En estos días tal vez nos hemos dado cuenta de que hemos arrancado las raíces de nuestro origen, «comiendo el pan de la memoria». La Iglesia, ni en los momentos más difíciles se ha retirado de la sociedad, ni lo está haciendo ahora ni lo hará en el futuro. El único camino que tiene que recorrer es el hombre. Y su misión es seguir afirmando que Dios se ha hecho hombre para salvar al hombre. Está llamada a ser actora en el desarrollo de la política global con dos principios: “Amarás al Señor tu Dios y al prójimo como a ti mismo”, y la dignidad del hombre se asienta en que es hijo de Dios en Cristo y por Él. Colabora con la sociedad en la solución de los grandes problemas comunes a todos, sin perder su condición profética ante la desproporción entre el poder tecnológico-económico y el crecimiento-responsabilidad moral, afirmando la vida eterna y denunciando el silencio del pensamiento actual sobre las angustias y dramas psicológicos que acosan especialmente a nuestro Occidente.

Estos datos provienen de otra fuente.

Definition decode_verifying_key (b64 : string) : option VerifyingKey :=
  bytes ← base64_decode b64;
  if Nat.eqb (length bytes) 32 then key_from_bytes bytes else None.

Definition verify_detached (keys : TrustedKeys) (key_id : string) (message : list ascii) (signature_b64 : string) : bool :=
  let key_id := trim key_id in
  let signature_b64 := trim signature_b64 in
  if is_empty key_id || is_empty signature_b64 then false
  else match keys !! key_id with
       | None => false
       | Some key =>
           match base64_decode signature_b64 ≫= signature_from_slice with
           | None => false
           | Some signature => verify_strict key message signature
           end
       end.

Definition verify_skill_signature (so_bytes : list ascii) (manifest : SkillManifest) (keys : TrustedKeys) : bool :=
  verify_detached keys (mf_key_id manifest) so_bytes (mf_signature manifest).

Definition source_signed (so_bytes : list ascii) (source : ManifestSource) (keys : TrustedKeys) : bool :=
  match source with
  | Present _ m => verify_skill_signature so_bytes m keys
  | Missing | Invalid _ _ => false
  end.

End keys.

(** ** The host *)

(** The table of a library: the version of the interface, and its C strings,
    null or bytes. *)
Record SkillVTable := {
  abi_version : N;
  vt_name : option (list ascii); vt_description : option (list ascii);
  vt_version : option (list ascii); vt_parameters_json : option (list ascii);
}.
Definition ABI_VERSION : N := 1.

(** What the blocking call of a skill ends in: the C string, or a null, or a
    panic of the thread, or the deadline. *)
Inductive CallEnd := Returned (json : option (list ascii)) | Panicked (e : string) | Overran.

(** Files, descriptors, the linker, and the native code of a library [L]. *)
Class SkillHost (W L : Type) := {
  fs_exists : string -> M W bool;
  fs_read_dir : string -> M W (result (list string) string);
  fs_read : string -> M W (result (list ascii) string);
  fs_read_to_string : string -> M W (result string string);
  memfd_create : string -> M W (result N string);
  memfd_write : N -> list ascii -> M W (result unit string);
  memfd_seal : N -> M W (result unit string);
  close_fd : N -> M W unit;
  dlopen : string -> M W (result L string);
  skill_init_symbol : L -> M W (result unit string);
  call_skill_init : L -> M W (option SkillVTable);
  call_execute : L -> string -> N -> M W CallEnd;
}.

(** The derived decoder of a manifest. *)
Class ManifestDecoder := { parse_manifest : string -> result SkillManifest string }.

Definition map_err {A E F} (f : E -> F) (r : result A E) : result A F :=
  match r with Ok a => Ok a | Err e => Err (f e) end.

(** [CString::new(s).unwrap_or_default()]. *)
Definition c_string (s : string) : string := if sexists (Ascii.eqb zero) s then "" else s.

Section loader.
Context {W L : Type} `{SH : SkillHost W L} `{EC : Ed25519} `{MD : ManifestDecoder} `{UT : Utf8} `{SD : Serde}.

(** [TrustedKeys::load_from_dir]. *)
Fixpoint load_keys (entries : list string) (keys : TrustedKeys) : M W TrustedKeys :=
  match entries with
  | [] => ret keys
  | path :: entries =>
      match extension path, file_stem path with
      | Some "pub", Some key_id =>
          let! contents := fs_read_to_string path in
          load_keys entries
            (match to_option contents ≫= fun c => decode_verifying_key (trim c) with
             | Some key => <[key_id := key]> keys
             | None => keys
             end)
      | _, _ => load_keys entries keys
      end
  end.

Definition load_from_dir (dir : string) : M W TrustedKeys :=
  let! entries := fs_read_dir dir in
  match entries with
  | Err _ => ret ∅
  | Ok names => load_keys (path_join dir <$> names) ∅
  end.

(** [.into_iter().find(|path| path.exists())]. *)
Fixpoint first_existing (paths : list string) : M W (option string) :=
  match paths with
  | [] => ret None
  | p :: paths => let! found := fs_exists p in if found then ret (Some p) else first_existing paths
  end.
Definition find_manifest_sidecar (skill_path : string) : M W (option string) :=
  first_existing (manifest_sidecar_candidates skill_path).

Definition read_manifest_source (skill_path : string) : M W ManifestSource :=
  let! found := find_manifest_sidecar skill_path in
  match found with
  | None => ret Missing
  | Some path =>
      let! content := fs_read_to_string path in
      ret (match rbind content parse_manifest with
           | Ok m => Present path m
           | Err e => Invalid path e
           end)
  end.

Definition fd_path (fd : N) : string := "/proc/self/fd/" +:+ show_N fd.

Le preocupa la pérdida del sentido de la trascendencia que lleva a olvidar o negar a Dios, la negación de la diferencia entre el bien y el mal, y la ofensa a la condición humana que suponen las diferencias abismales entre los países ricos y los pobres. No es ajena al compromiso ante el reto de la progresiva secularización, de la preservación del orden natural de las cosas y de la construcción de la paz, asumiendo con humildad una actitud misionera y evangelizadora. Todo ello desde la conciencia clara de que la comunidad política y la Iglesia son entre sí independientes y autónomas en su propio campo, aunque están al servicio de la vocación personal y social de los mismos hombres a través de una sana cooperación entre ambas (cf GS 76), pudiendo la Iglesia siempre y en todo lugar predicar la fe con verdadera libertad y emitir un juicio moral también sobre las cosas que afectan al orden político, cuando lo exigen los derechos fundamentales de las personas o la salvación de las almas. La preocupación no es otra que colaborar a un renacimiento generalizado. En estos momentos bien está recordar lo que dice el proverbio: «No llega antes el que va más de prisa, sino el que sabe a dónde va».